How To Survive A Plague

How To Survive A Plague is the story of two coalitions—ACT UP and TAG (Treatment Action Group)—whose activism and innovation turned AIDS from a death sentence into a manageable condition. Despite having no scientific training, these self-made activists infiltrated the pharmaceutical industry and helped identify promising new drugs, moving them from experimental trials to patients in record time. With unfettered access to a treasure trove of never-before-seen archival footage from the 1980s and ’90s, filmmaker David France puts the viewer smack in the middle of the controversial actions, the heated meetings, the heartbreaking failures, and the exultant breakthroughs of heroes in the making.

Nominated for Oscar. Another 5 wins & 4 nominations.
Director: David France 
Writers: David France, Todd Woody Richman
120 min

The event is FREE. However, it's a potluck, so please bring food, wine, etc.
Doors open at 6:30, Film at 7.
Q&A to follow with activist, filmmaker and founder of St. Pat’s For All Parade, Brendan Fay.

More info here


"One of the 25 Best Films of The Year"
—A.O. Scott, NYTimes

"Served powerfully, with minimal adornment... A moving and meticulous documentary about AIDS activism in the late '80s and early '90s"
—A.O. Scott, NYTimes

"A model for the here and now of how social change occurs."
—Frank Bruni, NYTimes

"The currents of rage, fear, fiery determination and finally triumph that crackle through David France's inspiring documentary, HOW TO SURVIVE A PLAGUE, lend this history of the AIDS Coalition to Unleash Power a scorching electrical charge."

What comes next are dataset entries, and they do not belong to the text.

Definition insert (v : vec) (pos : iter) (value : range) : option (vec * iter) :=
  if bool_decide (outer pos = length v) then
    v' ← push_back v value;
    it ← prev v' (v_end v');
    Some (v', it)
  else
    '(v', pos') ← ensure_space v pos;
    c ← v' !! outer pos';
    Some (<[outer pos' := Chunk
        (take (inner pos') (data c) ++ value :: drop (inner pos') (data c))
        (Z.min (c_begin c) value.1) (Z.max (c_end c) value.2)
        (c_count c ⊕ (value.2 ⊖ value.1))]> v', pos').

Definition erase (v : vec) (pos : iter) : option (vec * iter) :=
  c ← v !! outer pos;
  r ← data c !! inner pos;
  let count' := c_count c ⊖ (r.2 ⊖ r.1) in
  let data' := delete (inner pos) (data c) in
  match head data', last data' with
  | Some front, Some back =>
      Some (<[outer pos := Chunk data' front.1 back.2 count']> v,
            if bool_decide (inner pos < length data')%nat then pos else next_chunk pos)
  | _, _ => Some (delete (outer pos) v, Iter (outer pos) 0)
  end.

(** All the ranges, in iteration order. *)
Definition flat (v : vec) : list range := v ≫= data.

(** [verify()], the self-check of REALM_DEBUG builds: the ranges are non-empty,
    ordered and separated, and the caches of every chunk agree with its data. *)
Fixpoint verify_ranges (prev_end : Z) (rs : list range) : bool :=
  match rs with
  | [] => true
  | r :: rs => (r.1 <? r.2) && ((prev_end =? npos) || (prev_end <? r.1))
               && verify_ranges r.2 rs
  end.

Definition verify_chunk (c : chunk) : bool :=
  match head (data c), last (data c) with
  | Some front, Some back =>
      (front.1 =? c_begin c) && (back.2 =? c_end c)
      && (c_count c <=? c_end c ⊖ c_begin c) && (sum_sizes (data c) =? c_count c)
  | _, _ => false
  end.

Definition verify (v : vec) : bool :=
  verify_ranges npos (flat v) && forallb verify_chunk v.

End operations.

#[global] Arguments flat : simpl never.

(** ** The invariant of the vector *)

(** A chunk is non-empty, not over-full, and its caches agree with its data. *)
Record chunk_ok {B : BuildConfig} (c : chunk) : Prop := {
  ok_ne : data c ≠ [];
  ok_size : (length (data c) ≤ max_size)%nat;
  ok_begin : c_begin c = fst_of (data c);
  ok_end : c_end c = lst_of (data c);
  ok_count : c_count c = wrap (total (data c))
}.

Definition vec_ok {B : BuildConfig} (v : vec) : Prop := Forall chunk_ok v.

Lemma vec_ok_nil {B : BuildConfig} : vec_ok [].
Proof. constructor. Qed.
#[export] Hint Resolve vec_ok_nil : core.

(** [cursor v it l1 l2]: the iterator [it] of [v] stands between the ranges
    [l1] and the ranges [l2] of the flattened vector. *)
Inductive cursor (v : vec) (it : iter) : list range → list range → Prop :=
| cursor_mid pre c post d1 r d2 :
    v = pre ++ c :: post → data c = d1 ++ r :: d2 →
    it = Iter (length pre) (length d1) →
    cursor v it (flat pre ++ d1) (r :: d2 ++ flat post)
| cursor_end : it = v_end v → cursor v it (flat v) [].

(** ** Flattening and caches *)

Lemma sum_sizes_from a rs : foldl (λ acc r, acc ⊕ (r.2 ⊖ r.1)) (wrap a) rs = wrap (a + total rs).
Proof.
  revert a. induction rs as [|r rs IH]; intros a; simpl; [by rewrite Z.add_0_r|].
  replace (wrap a ⊕ (r.2 ⊖ r.1)) with (wrap (a + (r.2 - r.1))) by wring.
  rewrite IH. f_equal. lia.
Qed.

Lemma sum_sizes_total rs : sum_sizes rs = wrap (total rs).
Proof. apply (sum_sizes_from 0). Qed.

Lemma flat_app v1 v2 : flat (v1 ++ v2) = flat v1 ++ flat v2.
Proof. apply bind_app. Qed.

Lemma flat_cons c v : flat (c :: v) = data c ++ flat v.
Proof. done. Qed.

Lemma at_front_app {A} (d1 : list A) : at_front (length d1) = match d1 with [] => true | _ => false end.
Proof. by destruct d1. Qed.

Lemma at_back_app c d1 r d2 :
  data c = d1 ++ r :: d2 → at_back c (length d1) = match d2 with [] => true | _ => false end.
Proof.
  intros E. unfold at_back. rewrite E, length_app. simpl.
  destruct d2; simpl; case_bool_decide; auto; lia.
Qed.

Section cursors.
Context {B : BuildConfig}.
Implicit Types (v : vec) (it : iter) (l : list range) (r : range).

Lemma max_size_pos : (0 < max_size)%nat.
Proof. destruct max_size_even as [k ->]. lia. Qed.

Lemma vec_ok_middle pre c post : vec_ok (pre ++ c :: post) → chunk_ok c.
Proof. intros H. apply Forall_app in H as [_ H]. by inversion H. Qed.

Lemma vec_ok_replace pre c c' post :
  vec_ok (pre ++ c :: post) → chunk_ok c' → vec_ok (pre ++ c' :: post).
Proof.
  intros [? H]%Forall_app Hc. apply Forall_app. split; [done|].
  inversion H; subst. by constructor.
Qed.

Lemma cursor_flat v it l1 l2 : cursor v it l1 l2 → flat v = l1 ++ l2.
Proof.
  destruct 1 as [pre c post d1 r d2 -> E ->| ->]; [|by rewrite app_nil_r].
  rewrite flat_app, flat_cons, E. by rewrite <- !app_assoc.
Qed.

Lemma cursor_deref v it l1 r l2 : cursor v it l1 (r :: l2) → deref v it = Some r.
Proof.
  inversion 1 as [pre c post d1 r' d2 Hv E Hi|]; subst.
  unfold deref. simpl. rewrite lookup_middle. simpl. by rewrite E, lookup_middle.
Qed.

Lemma cursor_lt v it l1 r l2 : cursor v it l1 (r :: l2) → (outer it < length v)%nat.
Proof.
  inversion 1 as [pre c post d1 r' d2 Hv E Hi|]; subst. simpl. rewrite length_app. simpl. lia.
Qed.

Lemma cursor_at_end v it l1 l2 : cursor v it l1 l2 → iter_eqb it (v_end v) = match l2 with [] => true | _ => false end.
Proof.
  intros H. unfold iter_eqb. destruct l2 as [|r l2].
  - inversion H; subst. by rewrite bool_decide_eq_true_2.
  - apply cursor_lt in H. rewrite bool_decide_eq_false_2; [done|]. intros ->. simpl in H. lia.
Qed.

Lemma cursor_end_intro v : cursor v (v_end v) (flat v) [].
Proof. by apply cursor_end. Qed.

(** The first position of the chunk that follows [pre]. *)
Lemma cursor_chunk_start pre post :
  vec_ok post → cursor (pre ++ post) (Iter (length pre) 0) (flat pre) (flat post).
Proof.
  intros Hok. destruct post as [|c post].
  - rewrite app_nil_r. by apply cursor_end.
  - inversion Hok as [|? ? [Hne _ _ _ _] _]; subst.
    destruct (data c) as [|r d] eqn:E; [done|].
    rewrite flat_cons, E. rewrite <- (app_nil_r (flat pre)).
    by apply (cursor_mid _ _ pre c post [] r d).
Qed.

Lemma cursor_begin v : vec_ok v → cursor v (v_begin v) [] (flat v).
Proof.
  intros Hok. apply (cursor_chunk_start [] v) in Hok.
  unfold v_begin. by destruct v.
Qed.

Lemma cursor_next v it l1 r l2 :
  vec_ok v → cursor v it l1 (r :: l2) →
  ∃ it', next v it = Some it' ∧ cursor v it' (l1 ++ [r]) l2.
Proof.
  intros Hok H. inversion H as [pre c post d1 r' d2 Hv E Hi|]; subst.
  unfold next. simpl. rewrite lookup_middle. simpl. eexists. split; [done|].
  rewrite E, length_app. simpl. rewrite <- app_assoc.
  destruct d2 as [|r2 d2]; case_bool_decide; simpl in *; try lia.
  - replace (flat pre ++ d1 ++ [r]) with (flat (pre ++ [c]))
      by (by rewrite flat_app, flat_cons, E, app_nil_r).
    apply Forall_app in Hok as [_ Hok]. inversion Hok; subst.
    replace (next_chunk _) with (Iter (length (pre ++ [c])) 0)
      by (unfold next_chunk; rewrite length_app; simpl; f_equal; lia).
    replace (pre ++ c :: post) with ((pre ++ [c]) ++ post) by (by rewrite <- app_assoc).
    by apply cursor_chunk_start.
  - apply (cursor_mid _ _ pre c post (d1 ++ [r]) r2 d2); [done| |].
    + by rewrite E, <- app_assoc.
    + rewrite length_app. simpl. f_equal. lia.
Qed.

Lemma cursor_prev v it l1 r l2 :
  vec_ok v → cursor v it (l1 ++ [r]) l2 →
  ∃ it', prev v it = Some it' ∧ cursor v it' l1 (r :: l2).
Proof.
  intros Hok H. remember (l1 ++ [r]) as k eqn:Ek.
  assert (∀ pre c post, v = pre ++ c :: post → flat pre ++ data c = l1 ++ [r] → flat post = l2 →
    ∃ n, length (data c) = S n ∧ cursor v (Iter (length pre) n) l1 (r :: l2)) as Hback.
  { intros pre c post -> Ed <-.
    apply vec_ok_middle in Hok as [Hne _ _ _ _].
    destruct (snoc_cases (data c)) as [|(d & x & E)]; [done|].
    rewrite E in *. exists (length d). rewrite length_app. split; [simpl; lia|].
    rewrite app_assoc in Ed. apply app_inj_tail in Ed as [<- <-].
    by apply (cursor_mid _ _ pre c post d x []). }
  destruct H as [pre c post d1 r' d2 -> E ->| ->].
  - destruct (snoc_cases d1) as [->|(d & x & ->)].
    + rewrite app_nil_r in Ek.
      destruct (snoc_cases pre) as [->|(pre' & c' & ->)]; [by destruct l1|].
      unfold prev. simpl. rewrite length_app, Nat.add_comm. simpl.
      rewrite <- app_assoc. simpl. rewrite lookup_middle. simpl.
      rewrite flat_app, flat_cons in Ek. simpl in Ek. rewrite app_nil_r in Ek.
      destruct (Hback pre' c' (c :: post)) as (n & -> & Hc).
      { by rewrite <- app_assoc. }
      { done. }
      { by rewrite flat_cons, E. }
      eexists. split; [done|]. by rewrite <- app_assoc in Hc.
    + rewrite app_assoc in Ek. apply app_inj_tail in Ek as [<- <-].
      unfold prev. simpl. rewrite length_app, Nat.add_comm. simpl. eexists. split; [done|].
      apply (cursor_mid _ _ pre c post d x (r' :: d2)); [done| |done].
      by rewrite E, <- app_assoc.
  - destruct (snoc_cases v) as [->|(pre & c & ->)]; [by destruct l1|].
    unfold prev, v_end. simpl. rewrite length_app, Nat.add_comm. simpl.
    rewrite lookup_middle. simpl.
    rewrite flat_app, flat_cons in Ek. simpl in Ek. rewrite app_nil_r in Ek.
    destruct (Hback pre c []) as (n & -> & Hc); eauto.
Qed.

Lemma cursor_begin_iff v it l1 l2 :
  vec_ok v → cursor v it l1 l2 →
  iter_eqb it (v_begin v) = match l1 with [] => true | _ => false end.
Proof.
  intros Hok H. unfold iter_eqb. destruct (snoc_cases l1) as [->|(l & x & ->)].
  - rewrite bool_decide_eq_true_2; [done|].
    remember [] as k eqn:Ek. destruct H as [pre c post d1 r d2 -> E ->| ->].
    + apply app_eq_nil in Ek as [Hp ->]. destruct pre as [|c' pre]; [done|].
      inversion Hok as [|? ? [Hne _ _ _ _] _]; subst. rewrite flat_cons in Hp.
      by apply app_eq_nil in Hp as [? _].
    + destruct v as [|c v]; [done|]. inversion Hok as [|? ? [Hne _ _ _ _] _]; subst.
      rewrite flat_cons in Ek. by apply app_eq_nil in Ek as [? _].
  - replace (match l ++ [x] with [] => true | _ => false end) with false by (by destruct l).
    rewrite bool_decide_eq_false_2; [done|]. intros ->.
    apply cursor_prev in H as (it' & Hp & _); [|done].
    unfold v_begin, v_end in Hp. by destruct v.
Qed.

End cursors.

(** ** Mutation through an iterator *)

Section mutation.
Context {B : BuildConfig}.
Implicit Types (v : vec) (it : iter) (l : list range) (r : range).

(** Two vectors with the same chunk sizes have the same iterators. *)
Definition shape v : list nat := (λ c, length (data c)) <$> v.

Lemma shape_flat v v' : shape v = shape v' → length (flat v) = length (flat v').
Proof.
  revert v'. induction v as [|c v IH]; intros [|c' v']; simpl; try done.
  intros [= E Es%IH]. rewrite !flat_cons, !length_app. lia.
Qed.

Lemma cursor_shape v v' it k1 k2 k1' k2' :
  shape v = shape v' → cursor v it k1 k2 →
  flat v' = k1' ++ k2' → length k1 = length k1' → cursor v' it k1' k2'.
Proof.
  intros Hs H Hf Hl. pose proof (cursor_flat _ _ _ _ H) as Hf0.
  pose proof (shape_flat _ _ Hs) as Hlf. rewrite Hf, Hf0, !length_app in Hlf.
  destruct H as [pre c post d1 r d2 -> E -> | ->].
  - unfold shape in Hs. rewrite fmap_app in Hs. symmetry in Hs.
    apply fmap_app_inv in Hs as (pre' & w & Hpre & Hw & ->).
    destruct w as [|c' post']; [done|]. injection Hw as Hc Hpost.
    pose proof (shape_flat _ _ Hpre) as Hlp.
    pose proof (f_equal length Hpre) as Hlen. unfold shape in Hlen. rewrite !length_fmap in Hlen.
    assert (length d1 < length (data c'))%nat as Hd.
    { rewrite <- Hc, E, length_app. simpl. lia. }
    apply lookup_lt_is_Some in Hd as [r' Hr'].
    apply lookup_split in Hr' as (d1' & d2' & E' & Hd').
    rewrite flat_app, flat_cons, E' in Hf.
    rewrite <- app_assoc, app_assoc in Hf. simpl in Hf.
    rewrite length_app in Hl.
    apply app_inj_1 in Hf as [<- <-]; [|rewrite length_app; lia].
    rewrite Hlen, Hd'. by apply (cursor_mid _ _ pre' c' post' d1' r' d2').
  - assert (k2' = []) as -> by (apply length_zero_iff_nil; simpl in Hlf; lia).
    rewrite app_nil_r in Hf. subst k1'. apply cursor_end.
    unfold v_end. f_equal. pose proof (f_equal length Hs) as Hlen.
    unfold shape in Hlen. by rewrite !length_fmap in Hlen.
Qed.

(** [set] writes one range and repairs the caches, whatever the arguments. *)
Lemma set_cursor v it l1 r l2 f b :
  vec_ok v → cursor v it l1 (r :: l2) →
  ∃ v', it_set v it f b = Some v' ∧ vec_ok v' ∧ shape v' = shape v ∧
        cursor v' it l1 ((f, b) :: l2).
Proof.
  intros Hok H. inversion H as [pre c post d1 r' d2 Hv E Hi|]; subst.
  pose proof (vec_ok_middle _ _ _ Hok) as [Hne Hsz Hb He Hc].
  unfold it_set. simpl. rewrite lookup_middle. simpl. rewrite E, lookup_middle. simpl.
  rewrite insert_middle, at_front_app, (at_back_app _ _ _ _ E). eexists. split; [done|].
  rewrite !insert_middle. split; [|split].
  - apply (vec_ok_replace pre c); [done|]. rewrite E in *. constructor; simpl.
    + by destruct d1.
    + rewrite length_app in *. done.
    + rewrite Hb. by destruct d1.
    + rewrite He. destruct d2 as [|r2 d2]; [by rewrite lst_of_snoc|].
      rewrite !(cons_middle _ d1), !app_assoc. by rewrite !lst_of_app.
    + rewrite Hc, !total_app. simpl. wring.
  - unfold shape. rewrite !fmap_app, !fmap_cons. simpl. rewrite E. by rewrite !length_app.
  - by eapply (cursor_mid _ _ pre _ post d1 (f, b) d2).
Qed.

Lemma adjust_is_set v it l1 r l2 f b :
  vec_ok v → cursor v it l1 (r :: l2) →
  it_adjust v it f b = it_set v it (r.1 ⊕ f) (r.2 ⊕ b).
Proof.
  intros Hok H. inversion H as [pre c post d1 r' d2 Hv E Hi|]; subst.
  pose proof (vec_ok_middle _ _ _ Hok) as [_ _ Hb He Hc].
  unfold it_adjust, it_set. simpl. rewrite lookup_middle. simpl. rewrite E, lookup_middle. simpl.
  rewrite !insert_middle, at_front_app, (at_back_app _ _ _ _ E), Hb, He, E.
  f_equal. f_equal. f_equal. f_equal.
  - by destruct d1.
  - destruct d2; [by rewrite lst_of_snoc|done].
  - wring.
Qed.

"I sat down to watch HOW TO SURVIVE A PLAGUE, a new documentary about the history of the AIDS epidemic, expecting to cry, and cry I did...I expected to be angry. Here, too, I wasn't disappointed. What I didn't expect was how much hope I would feel. How much comfort. While the movie vividly chronicles the wages of bigotry and neglect, it even more vividly chronicles how much society can budge when the people exhorting it to are united and determined and smart and right. The fight in us eclipses the sloth and surrender, and the good really does outweigh the bad. That's a takeaway of HOW TO SURVIVE A PLAGUE and that's a takeaway of the AIDS crisis as well."
—Frank Bruni, NYTimes

"One of the Top 10 Movies of the Year"
—David Edelstein, New York Magazine

"Riveting...moving and essential."
—Bruce Diones, The New Yorker

"Words like 'important' and 'inspiring' tend too often to be meaninglessly attached to non-fiction filmmaking, but in the case of David France's compelling snapshot of a revolutionary period in AIDS treatment, they are amply justified... An epic celebration of heroism and tenacity, and less directly, a useful template for any fledgling activist movement, demonstrating the effectiveness of inside/outside strategy."
—David Rooney, Hollywood Reporter

"Even if you lived through this era, went to protests, wept over the AIDS quilt and believed yourself aware, director David France's assured, seamless directorial debut, rich with archival footage, will teach you something about courage, dedication and the power of well-directed anger."
—Mary Pols, Time Magazine

"...Former Newsweek writer David France artfully recounts the history of the activist group 'ACT UP'--whose iconic logo was SILENCE=DEATH--in his masterly film HOW TO SURVIVE A PLAGUE."
—David Ansen, Newsweek

"...Quickens the pulse like a thriller and rouses passions as well as any drama."
—Entertainment Weekly

"Rigorous, impassioned, and powerful-as-hell."
—Lisa Schwarzbaum, Entertainment Weekly

"As this stirring, scrupulous doc reveals, the members of ACT UP fused the fervor of revolutionaries, the tenacity of trial lawyers, and the rage of the dispossessed to change the very shape of the epidemic. In doing so, they found hope where there had been only death..."
—Owen Gleiberman, Entertainment Weekly

"What saved the day was the stubborn persistence of its members, together with the scientific breakthroughs that led to protease inhibitors and combination therapies. Those new tools restored many near-corpses to life and cut the number of AIDS-related deaths in New York by a staggering 50 percent...Occupy movements, take note."
—Ella Taylor, NPR

"One of the ten best movies of 2012...If its essence could be bottled, David France's fierce, heartbreaking documentary about the very early days of AIDS activism could serve as a tonic for demoralized political organizers, a bracing reminder that change is possible when a group of committed people come together to fight injustice, indifference, and prejudice...don't miss this cathartic, inspiring film."